The analysis uses next-generation sequencing techniques that allow researchers to identify alterations in more than 100 genes from archived tissue samples. The study was published in Molecular Cancer Research (2015; doi:10.1158/1541-7786.MCR-14-0578).
"We know little about the biology of phyllodes tumors. In part, they have not been studied much because it's difficult to accumulate a large number of samples. Using these new sequencing techniques, we were able to study archived tissue samples, which allowed us to identify enough samples to perform a meaningful analysis," said study author Scott A. Tomlins, MD, PhD, assistant professor of pathology and urology at the University of Michigan Medical School in Ann Arbor.

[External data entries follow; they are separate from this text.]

(* ===== verification/Bdb.v ===== *)
(** * Berkeley DB, as [sm.c] uses it

    Berkeley DB is not part of the program: its calls are the parameter [Bdb],
    on a state [W] in which environments, databases, cursors and transactions are
    known by their handles.  [BdbLaws] is what its manual says of them, for
    databases of type [DB_BTREE] without duplicates whose keys are ordered by
    [cmp] ([set_bt_compare]), as long as the environment is [quiet]: no call
    waits for a lock, runs out of a resource or fails on its files.  [Store] has
    an instance. *)
From S2P Require Import Prelude.

Inductive get_flag := DB_FIRST | DB_LAST | DB_NEXT | DB_PREV | DB_CURRENT | DB_SET | DB_SET_RANGE.

(** A return code is 0, or [DB_NOTFOUND], or another code.  [DBC->c_get] answers
    with the key and the data, or leaves the DBTs as they are. *)
Class Bdb (W : Type) := {
  DB_NOTFOUND : Z;
  DB_LOCK_DEADLOCK : Z;
  DB_EEXIST : Z;
  c_get : W -> positive -> get_flag -> list Z -> Z * option (list Z * list Z) * W;
  c_del : W -> positive -> Z * W;
  c_close : W -> positive -> Z * W;
  db_put : W -> positive -> option positive -> list Z -> list Z -> Z * W;
  db_get : W -> positive -> option positive -> list Z -> Z * option (list Z) * W;
  db_cursor : W -> positive -> option positive -> Z * positive * W;
  db_create : W -> Z * positive * W;
  db_open : W -> positive -> option positive -> option (list Z) -> option (list Z) -> bool -> Z * W;   (* [DB_CREATE | DB_EXCL] *)
  db_close : W -> positive -> Z * W;
  db_remove : W -> positive -> option (list Z) -> Z * W;
  db_truncate : W -> positive -> option positive -> Z * W;
  seq_create : W -> positive -> Z * positive * W;
  seq_open : W -> positive -> positive -> list Z -> bool -> Z * W;
  seq_get : W -> positive -> positive -> Z * Z * W;
  seq_close : W -> positive -> Z * W;
  txn_checkpoint : W -> Z * W;
  txn_begin : W -> option positive -> Z * positive * W;
  txn_commit : W -> positive -> Z * W;
  txn_abort : W -> positive -> Z * W }.

(** Where a cursor stands: nowhere yet, at an entry, or where an entry was that
    has been deleted. *)
Inductive place := Nowhere | At (k : list Z) | Gone (k : list Z).

Section Laws.
Context (cmp : list Z -> list Z -> Z).

(** The entries a call of [c_get] asks for, and whether for the first of them or
    the last; [None] when it is an error to ask. *)
Definition sought (pl : place) (f : get_flag) (key : list Z) : option (bool * (list Z -> bool)) :=
  match f, pl with
  | DB_FIRST, _ | DB_NEXT, Nowhere => Some (true, fun _ => true)
  | DB_LAST, _ | DB_PREV, Nowhere => Some (false, fun _ => true)
  | DB_NEXT, (At k | Gone k) => Some (true, fun k' => cmp k k' <? 0)
  | DB_PREV, (At k | Gone k) => Some (false, fun k' => cmp k' k <? 0)
  | DB_CURRENT, At k => Some (true, fun k' => bool_decide (k' = k))
  | DB_CURRENT, _ => None
  | DB_SET, _ => Some (true, fun k' => bool_decide (k' = key))
  | DB_SET_RANGE, _ => Some (true, fun k' => cmp key k' <=? 0)
  end.

(** The key [k] is the first, respectively the last, with the property [p]. *)
Definition is_end {V} (m : gmap (list Z) V) (fwd : bool) (p : list Z -> bool) (k : list Z) : Prop :=
  p k = true /\ forall k', is_Some (m !! k') -> p k' = true -> if fwd then cmp k k' <= 0 else cmp k' k <= 0.

(** The answer of [c_get] to a cursor at [pl] in a database with the contents
    [m], and where the cursor is then. *)
Definition get_answer (nf : Z) (m : gmap (list Z) (list Z)) (pl : place) (f : get_flag) (key : list Z)
    (r : Z) (x : option (list Z * list Z)) (pl' : place) : Prop :=
  match sought pl f key with
  | None => r <> 0 /\ r <> nf /\ x = None /\ pl' = pl
  | Some (fwd, p) =>
      (exists k v, m !! k = Some v /\ is_end m fwd p k /\ r = 0 /\ x = Some (k, v) /\ pl' = At k) \/
      ((forall k, is_Some (m !! k) -> p k = false) /\ r = nf /\ x = None /\ pl' = pl)
  end.

(** What the deletion of [k] makes of a place in its database. *)
Definition place_del (k : list Z) (pl : place) : place := match pl with At k' => if decide (k' = k) then Gone k else pl | _ => pl end.

Class BdbLaws (W : Type) `{Bdb W} := {
  quiet : W -> Prop;
  contents : W -> positive -> gmap (list Z) (list Z);
  place_of : W -> positive -> option (positive * place);
  notfound_code : DB_NOTFOUND <> 0;
  place_at : forall w c d k, quiet w -> place_of w c = Some (d, At k) -> is_Some (contents w d !! k);
  get_law : forall w c d pl f key, quiet w -> place_of w c = Some (d, pl) ->
    exists r x w' pl', c_get w c f key = (r, x, w') /\ get_answer DB_NOTFOUND (contents w d) pl f key r x pl' /\
      quiet w' /\ (forall d', contents w' d' = contents w d') /\
      forall c', place_of w' c' = if decide (c' = c) then Some (d, pl') else place_of w c';
  del_law : forall w c d k, quiet w -> place_of w c = Some (d, At k) ->
    exists w', c_del w c = (0, w') /\ quiet w' /\
      (forall d', contents w' d' = if decide (d' = d) then delete k (contents w d) else contents w d') /\
      forall c', place_of w' c' = match place_of w c' with
                                  | Some (d', pl) => Some (d', if decide (d' = d) then place_del k pl else pl)
                                  | None => None
                                  end;
  put_law : forall w d t k v, quiet w ->
    exists w', db_put w d t k v = (0, w') /\ quiet w' /\
      (forall d', contents w' d' = if decide (d' = d) then <[k := v]> (contents w d) else contents w d') /\
      forall c, match place_of w c with
                | Some (d', Gone k') => exists pl, place_of w' c = Some (d', pl) /\ (d' = d /\ k' = k \/ pl = Gone k')
                | p => place_of w' c = p
                end }.

(** Nothing a cursor or a reader can see has changed. *)
Definition same {W} `{BdbLaws W} (next : W -> positive -> Z) (w w' : W) : Prop :=
  quiet w' /\ (forall d, contents w' d = contents w d) /\ (forall c, place_of w' c = place_of w c) /\ forall q, next w' q = next w q.

(** What is said of the calls that open things, for transactions that nothing
    disturbs; [seq_next] is the number a sequence gives next, and a sequence that
    is created starts with 2, as [__sm_seq_init] asks. *)
Class BdbEnvLaws (W : Type) `{BdbLaws W} := {
  seq_next : W -> positive -> Z;
  eexist_code : DB_EEXIST <> 0;
  begin_law : forall w p, quiet w -> exists t w', txn_begin w p = (0, t, w') /\ same seq_next w w';
  commit_law : forall w t, quiet w -> same seq_next w (snd (txn_commit w t));
  read_law : forall w d t k, quiet w ->
    exists w', db_get w d t k = (match contents w d !! k with Some _ => 0 | None => DB_NOTFOUND end, contents w d !! k, w') /\ same seq_next w w';
  cursor_law : forall w d t, quiet w -> exists c w', db_cursor w d t = (0, c, w') /\ quiet w' /\ (forall d', contents w' d' = contents w d') /\
    place_of w c = None /\ forall c', place_of w' c' = if decide (c' = c) then Some (d, Nowhere) else place_of w c';
  create_law : forall w, quiet w -> exists d w', db_create w = (0, d, w') /\ same seq_next w w' /\ forall c pl, place_of w c <> Some (d, pl);
  open_law : forall w d t n, quiet w -> (forall c pl, place_of w c <> Some (d, pl)) ->
    exists w', db_open w d t None n true = (0, w') /\ quiet w' /\ (forall d', contents w' d' = if decide (d' = d) then ∅ else contents w d') /\
      (forall c, place_of w' c = place_of w c) /\ forall q, seq_next w' q = seq_next w q;
  seq_create_law : forall w d, quiet w -> exists q w', seq_create w d = (0, q, w') /\ same seq_next w w';
  seq_open_law : forall w q t k, quiet w -> exists w', seq_open w q t k true = (0, w') /\ quiet w' /\ (forall d, contents w' d = contents w d) /\
    (forall c, place_of w' c = place_of w c) /\ forall q', seq_next w' q' = if decide (q' = q) then 2 else seq_next w q';
  seq_get_law : forall w q t, quiet w -> exists w', seq_get w q t = (0, seq_next w q, w') /\ quiet w' /\ (forall d, contents w' d = contents w d) /\
    forall c, place_of w' c = place_of w c }.

End Laws.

Phyllodes tumors represent approximately 1% of all types of breast tumors. Most are benign but they do have the potential to become metastatic. Currently, there are no good ways to reliably predict which tumors are likely to recur or spread after initial treatment. Once phyllodes tumors become metastatic, there are few effective treatments.

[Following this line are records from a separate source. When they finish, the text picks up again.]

(* ===== verification/SmRefine.v ===== *)
(** * The cursor of the storage manager is a cursor on a sorted list

    The specification of the operations of [Sm] on a database that is the list
    of its entries in the order of their keys, and the theorem that they
    implement it on any environment that obeys [BdbLaws]. *)
From Stdlib Require Import Sorted.
From S2P Require Import Prelude Errors CText Row RowSpec Bdb Sm SmSpec Store.

(** ** The specification *)

Inductive call :=
| CMoveto (item : list Z) | CFirst | CLast | CNext | CPrev
| CKeySize | CDataSize | CKey (offset len : Z) | CData (offset len : Z) | CKeyCompare (value : list Z) (ignore : Z)
| CInsert (k v : list Z) | CDelete.

(** A return code and what is stored through the pointer, or the bytes copied. *)
Inductive answer := Res (rc : Z) (r : option Z) | Bytes (z : list Z).

Definition state : Type := list entry * place.

(** The entries in front of a place and behind it, and the entry at it. *)
Definition in_front (pl : place) (l : list entry) : list entry :=
  match pl with Nowhere => l | At k | Gone k => filter (fun e => before k (fst e)) l end.
Definition at_back (pl : place) (l : list entry) : list entry :=
  match pl with Nowhere => l | At k | Gone k => filter (fun e => before (fst e) k) l end.
Definition current (pl : place) (l : list entry) : option entry :=
  match pl with At k => head (filter (fun e => fst e = k) l) | _ => None end.

(** [None] where nothing is promised: an empty key, a copy from outside the item,
    a deletion where there is no entry. *)
Definition spec_call (c : call) (s : state) : option (answer * state) :=
  let '(l, pl) := s in
  match c with
  | CMoveto [] | CInsert [] _ => None
  | CMoveto item =>
      let '(l1, l2) := split_at item l in Some (Res DBSQL_SUCCESS (Some (match l2 with [] => -1 | _ => 0 end)), (l, sought_place l1 l2 pl))
  | CFirst => Some (Res DBSQL_SUCCESS (Some (moved_to l)), (l, place_to l pl))
  | CLast => Some (Res DBSQL_SUCCESS (Some (moved_back l)), (l, place_back l pl))
  | CNext => let l2 := in_front pl l in Some (Res DBSQL_SUCCESS (Some (moved_to l2)), (l, place_to l2 pl))
  | CPrev => let l1 := at_back pl l in Some (Res DBSQL_SUCCESS (Some (moved_back l1)), (l, place_back l1 pl))
  | CKeySize =>
      Some (match current pl l with Some (k, _) => Res DBSQL_SUCCESS (Some (Z.of_nat (length k))) | None => Res DBSQL_INTERNAL None end, s)
  | CDataSize =>
      Some (match current pl l with Some (_, v) => Res DBSQL_SUCCESS (Some (Z.of_nat (length v))) | None => Res DBSQL_INTERNAL None end, s)
  | CKey offset len => z ← match current pl l with Some (k, _) => copy_item k offset len | None => Some [] end; Some (Bytes z, s)
  | CData offset len => z ← match current pl l with Some (_, v) => copy_item v offset len | None => Some [] end; Some (Bytes z, s)
  | CKeyCompare value ignore =>
      Some (match current pl l with
            | Some (k, _) =>
                let nlen := Z.of_nat (length k) - ignore in
                if nlen <? 0 then Res DBSQL_INTERNAL (Some (-1))
                else Res DBSQL_SUCCESS (Some (match lex_cmp (take (Z.to_nat nlen) k) value with Lt => -1 | Eq => 0 | Gt => 1 end))
            | None => Res DBSQL_INTERNAL None
            end, s)
  | CInsert k v => Some (Res DBSQL_SUCCESS None, (put_entry k v l, At k))
  | CDelete => '(k, _) ← current pl l; Some (Res DBSQL_SUCCESS None, (filter (fun e : entry => fst e <> k) l, Gone k))
  end.

Fixpoint spec_calls (cs : list call) (s : state) : option (list answer * state) :=
  match cs with
  | [] => Some ([], s)
  | c :: cs' => '(a, s) ← spec_call c s; '(l, s) ← spec_calls cs' s; Some (a :: l, s)
  end.

(** ** The operations *)

Section Refine.
Context {W : Type} {HB : Bdb W} {HL : BdbLaws sm_cmp_values W}.
Implicit Types w : W.

Definition sm_call (smc : sm_cursor) (c : call) w : option (answer * W) :=
  let res (x : Z * option Z * W) : option (answer * W) := let '(rc, r, w) := x in Some (Res rc r, w) in
  match c with
  | CMoveto item => x ← sm_moveto smc item w; res x
  | CFirst => res (sm_first smc w)
  | CLast => res (sm_last smc w)
  | CNext => res (sm_next smc w)
  | CPrev => res (sm_prev smc w)
  | CKeySize => res (sm_key_size smc w)
  | CDataSize => res (sm_data_size smc w)
  | CKey offset len => '(z, w) ← sm_key smc offset len w; Some (Bytes z, w)
  | CData offset len => '(z, w) ← sm_data smc offset len w; Some (Bytes z, w)
  | CKeyCompare value ignore => res (sm_key_compare smc value ignore w)
  | CInsert k v => '(rc, w) ← sm_insert smc k v w; Some (Res rc None, w)
  | CDelete => let '(rc, w) := sm_delete smc w in Some (Res rc None, w)
  end.

Fixpoint sm_calls (smc : sm_cursor) (cs : list call) w : option (list answer * W) :=
  match cs with
  | [] => Some ([], w)
  | c :: cs' => '(a, w) ← sm_call smc c w; '(l, w) ← sm_calls smc cs' w; Some (a :: l, w)
  end.

(** ** The entries around a place *)

Lemma filter_all (P : entry -> Prop) `{forall e, Decision (P e)} (l : list entry) : (forall e, e ∈ l -> P e) -> filter P l = l.
Proof.
  induction l as [|e l IH]; intros Hl; [reflexivity|]. rewrite filter_cons, decide_True by (apply Hl; now left). f_equal. apply IH. intros x Hx. apply Hl. now right.
Qed.

Lemma filter_none (P : entry -> Prop) `{forall e, Decision (P e)} (l : list entry) : (forall e, e ∈ l -> ~ P e) -> filter P l = [].
Proof.
  induction l as [|e l IH]; intros Hl; [reflexivity|]. rewrite filter_cons, decide_False by (apply Hl; now left). apply IH. intros x Hx. apply Hl. now right.
Qed.

Lemma filter_end (P : entry -> Prop) `{forall e, Decision (P e)} (l : list entry) : (forall a b, before (fst a) (fst b) -> P a -> P b) -> sorted_entries l ->
  exists l1, l = l1 ++ filter P l /\ forall e, e ∈ l1 -> ~ P e.
Proof.
  intros Hm. induction l as [|e l IH]; intros Hs; [exists []; split; [reflexivity|intros x Hx; now apply not_elem_of_nil in Hx]|].
  apply (sorted_split [e] l) in Hs as (_ & Hs & He). rewrite filter_cons. destruct (decide (P e)) as [Hp|Hp].
  - exists []. split; [|intros x Hx; now apply not_elem_of_nil in Hx]. cbn. f_equal. symmetry. apply filter_all. intros x Hx. exact (Hm e x (He e x (list_elem_of_here _ _) Hx) Hp).
  - destruct (IH Hs) as (l1 & E & Hl). exists (e :: l1). split; [cbn; now rewrite <- E|]. intros x Hx. apply elem_of_cons in Hx as [->|Hx]; [exact Hp|now apply Hl].
Qed.

Lemma filter_start (P : entry -> Prop) `{forall e, Decision (P e)} (l : list entry) : (forall a b, before (fst a) (fst b) -> P b -> P a) -> sorted_entries l ->
  exists l2, l = filter P l ++ l2 /\ forall e, e ∈ l2 -> ~ P e.
Proof.
  intros Hm. induction l as [|e l IH]; intros Hs; [exists []; split; [reflexivity|intros x Hx; now apply not_elem_of_nil in Hx]|].
  apply (sorted_split [e] l) in Hs as (_ & Hs & He). rewrite filter_cons. destruct (decide (P e)) as [Hp|Hp].
  - destruct (IH Hs) as (l2 & E & Hl). exists l2. split; [cbn; now rewrite <- E|exact Hl].
  - exists (e :: l). rewrite filter_none; [split; [reflexivity|]|].
    + intros x Hx. apply elem_of_cons in Hx as [->|Hx]; [exact Hp|]. intros Hpx. exact (Hp (Hm e x (He e x (list_elem_of_here _ _) Hx) Hpx)).
    + intros x Hx Hpx. exact (Hp (Hm e x (He e x (list_elem_of_here _ _) Hx) Hpx)).
Qed.

Lemma at_entry w smc l k : open w smc l (At k) -> exists v l1 l2, l = l1 ++ (k, v) :: l2.
Proof.
  intros (Hq & Hp & Ho). destruct (place_at sm_cmp_values w _ _ _ Hq Hp) as [v Hv]. apply Ho in Hv. exists v. now apply list_elem_of_split in Hv.
Qed.

Lemma around l1 k v l2 : sorted_entries (l1 ++ (k, v) :: l2) ->
  (forall e, e ∈ l1 -> before (fst e) k) /\ (forall e, e ∈ l2 -> before k (fst e)) /\
  current (At k) (l1 ++ (k, v) :: l2) = Some (k, v) /\ filter (fun e : entry => fst e <> k) (l1 ++ (k, v) :: l2) = l1 ++ l2.
Proof.
  intros Hs. apply sorted_split in Hs as (_ & S2 & S12). apply (sorted_split [(k, v)] l2) in S2 as (_ & _ & Sk).
  assert (H1 : forall e, e ∈ l1 -> before (fst e) k) by (intros e He; exact (S12 e (k, v) He (list_elem_of_here _ _))).
  assert (H2 : forall e, e ∈ l2 -> before k (fst e)) by (intros e He; exact (Sk (k, v) e (list_elem_of_here _ _) He)).
  assert (N1 : forall e, e ∈ l1 -> fst e <> k) by (intros e He <-; exact (before_irrefl _ (H1 e He))).
  assert (N2 : forall e, e ∈ l2 -> fst e <> k) by (intros e He <-; exact (before_irrefl _ (H2 e He))).
  split; [exact H1|]. split; [exact H2|]. unfold current. rewrite !filter_app, !filter_cons. cbn [fst]. rewrite decide_True by reflexivity. rewrite decide_False by tauto.
  split; [now rewrite (filter_none _ l1) by exact N1|]. now rewrite !filter_all by assumption.
Qed.

Lemma in_front_ok w smc l pl : open w smc l pl -> exists l1, l = l1 ++ in_front pl l /\ ahead pl l1 (in_front pl l).
Proof.
  intros Ho. pose proof (open_sorted _ _ _ _ Ho) as Hs. assert (Hm : forall k (a b : entry), before (fst a) (fst b) -> before k (fst a) -> before k (fst b)) by (intros k a b ? ?; now transitivity (fst a)).
  destruct pl as [|k|k].
  - now exists [].
  - destruct (at_entry _ _ _ _ Ho) as (v & l1 & l2 & ->). destruct (around _ _ _ _ Hs) as (H1 & H2 & _ & _). exists (l1 ++ [(k, v)]).
    assert (in_front (At k) (l1 ++ (k, v) :: l2) = l2) as ->; [|split; [now rewrite <- app_assoc|now exists v, l1]].
    cbn [in_front]. rewrite filter_app, filter_cons, decide_False by apply before_irrefl. rewrite filter_none; [now apply filter_all|]. intros e He. now apply not_before_after, H1.
  - destruct (filter_end (fun e => before k (fst e)) l (Hm k) Hs) as (l1 & E & H1). exists l1. split; [exact E|]. split; [exact H1|].
    intros e He. now apply list_elem_of_filter in He as [He _].
Qed.

Lemma at_back_ok w smc l pl : open w smc l pl -> exists l2, l = at_back pl l ++ l2 /\ behind pl (at_back pl l) l2.
Proof.
  intros Ho. pose proof (open_sorted _ _ _ _ Ho) as Hs. assert (Hm : forall k (a b : entry), before (fst a) (fst b) -> before (fst b) k -> before (fst a) k) by (intros k a b ? ?; now transitivity (fst b)).
  destruct pl as [|k|k].
  - exists []. now rewrite app_nil_r.
  - destruct (at_entry _ _ _ _ Ho) as (v & l1 & l2 & ->). destruct (around _ _ _ _ Hs) as (H1 & H2 & _ & _). exists ((k, v) :: l2).
    assert (at_back (At k) (l1 ++ (k, v) :: l2) = l1) as ->; [|split; [reflexivity|now exists v, l2]].
    cbn [at_back]. rewrite filter_app, filter_cons, decide_False by apply before_irrefl. rewrite (filter_none _ l2), app_nil_r; [now apply filter_all|]. intros e He. now apply not_before_after, H2.
  - destruct (filter_start (fun e => before (fst e) k) l (Hm k) Hs) as (l2 & E & H2). exists l2. split; [exact E|]. split; [|exact H2].
    intros e He. now apply list_elem_of_filter in He as [He _].
Qed.

(** Without an entry at the cursor [DB_CURRENT] is an error. *)
Lemma get_no_current w smc l pl : open w smc l pl -> current pl l = None ->
  exists r w', c_get w (smc_dbc smc) DB_CURRENT [] = (r, None, w') /\ r <> 0 /\ r <> DB_NOTFOUND /\ open w' smc l pl /\ only_moved smc w w'.
Proof.
  intros Ho Hc. destruct (get_open w smc _ _ DB_CURRENT [] Ho) as (r & x & w' & pl' & E & Ho' & Hm & m & Hord & Ha). exists r, w'.
  destruct pl as [|k|k]; [| |]; try (cbn in Ha; destruct Ha as (H1 & H2 & -> & ->); now split_and!).
  destruct (at_entry _ _ _ _ Ho) as (v & l1 & l2 & ->). destruct (around _ _ _ _ (open_sorted _ _ _ _ Ho)) as (_ & _ & Hx & _). congruence.
Qed.

Lemma current_split w smc l pl k v : open w smc l pl -> current pl l = Some (k, v) -> pl = At k /\ exists l1 l2, l = l1 ++ (k, v) :: l2.
Proof.
  intros Ho Hc. destruct pl as [|k'|k']; try discriminate. destruct (at_entry _ _ _ _ Ho) as (v' & l1 & l2 & ->).
  destruct (around _ _ _ _ (open_sorted _ _ _ _ Ho)) as (_ & _ & Hx & _). rewrite Hc in Hx. injection Hx as -> ->. split; [reflexivity|now exists l1, l2].
Qed.

Definition implements (smc : sm_cursor) w (x : option (answer * W)) (r : option (answer * state)) : Prop :=
  forall a l pl, r = Some (a, (l, pl)) -> exists w', x = Some (a, w') /\ open w' smc l pl /\ only_in (smc_db smc) w w'.

Lemma moves_ok w smc l pl c : open w smc l pl -> match c with CMoveto _ | CFirst | CLast | CNext | CPrev => True | _ => False end ->
  implements smc w (sm_call smc c w) (spec_call c (l, pl)).
Proof.
  intros Ho Hc a l' pl' E. destruct c as [item| | | | | | | | | | |]; try contradiction; cbn [spec_call sm_call] in *.
  - destruct item as [|i0 item]; [discriminate|]. destruct (split_at (i0 :: item) l) as [l1 l2] eqn:Es. injection E as <- <- <-.
    destruct (sm_moveto_ok w smc l pl (i0 :: item) l1 l2 Ho ltac:(discriminate) Es) as (w' & -> & Ho' & Hm). exists w'. split; [reflexivity|]. split; [exact Ho'|exact (moved_only_in _ _ _ _ _ Ho Hm)].
  - injection E as <- <- <-. destruct (sm_first_ok _ _ _ _ Ho) as (w' & -> & Ho' & Hm). exists w'. split; [reflexivity|]. split; [exact Ho'|exact (moved_only_in _ _ _ _ _ Ho Hm)].
  - injection E as <- <- <-. destruct (sm_last_ok _ _ _ _ Ho) as (w' & -> & Ho' & Hm). exists w'. split; [reflexivity|]. split; [exact Ho'|exact (moved_only_in _ _ _ _ _ Ho Hm)].
  - injection E as <- <- <-. destruct (in_front_ok _ _ _ _ Ho) as (l1 & El & Ha). set (l2 := in_front pl l) in *. clearbody l2. subst l.
    destruct (sm_next_ok _ _ _ _ _ Ho Ha) as (w' & -> & Ho' & Hm). exists w'. split; [reflexivity|]. split; [exact Ho'|exact (moved_only_in _ _ _ _ _ Ho Hm)].
  - injection E as <- <- <-. destruct (at_back_ok _ _ _ _ Ho) as (l2 & El & Ha). set (l1 := at_back pl l) in *. clearbody l1. subst l.
    destruct (sm_prev_ok _ _ _ _ _ Ho Ha) as (w' & -> & Ho' & Hm). exists w'. split; [reflexivity|]. split; [exact Ho'|exact (moved_only_in _ _ _ _ _ Ho Hm)].
Qed.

Researchers examined 15 samples of phyllodes tumors, pulled from archived tissue samples at the University of Michigan. The samples were equally divided according to their classification, with five considered benign, five borderline, and five malignant. Although still small, the sample can be sufficient in the case of a rare tumor to identify genetic clues to the tumor's biology. The researchers sequenced the samples against a panel of genes known to have some function or role in cancer.
They found two genes, EGFR and IGF1R, that were amplified in multiple malignant phyllodes tumors. Therapies have already been developed against EGFR and IGF1R proteins and tested in other cancers. Results from this study support evaluating these therapies in phyllodes tumors as well.
In addition, the researchers found the gene MED12 was frequently mutated in all classifications of phyllodes tumors. This gene also plays a role in some rare gynecologic tumors that are related to phyllodes tumors. The researchers believe MED12 could be involved with tumor initiation.
"Even though phyllodes tumors are rare, it's important to have good treatment options for the aggressive cases. The first step is understanding the underlying biology of these tumors," Tomlins said. "Further study and validation is needed, but our work has identified several promising targets involved in phyllodes tumors."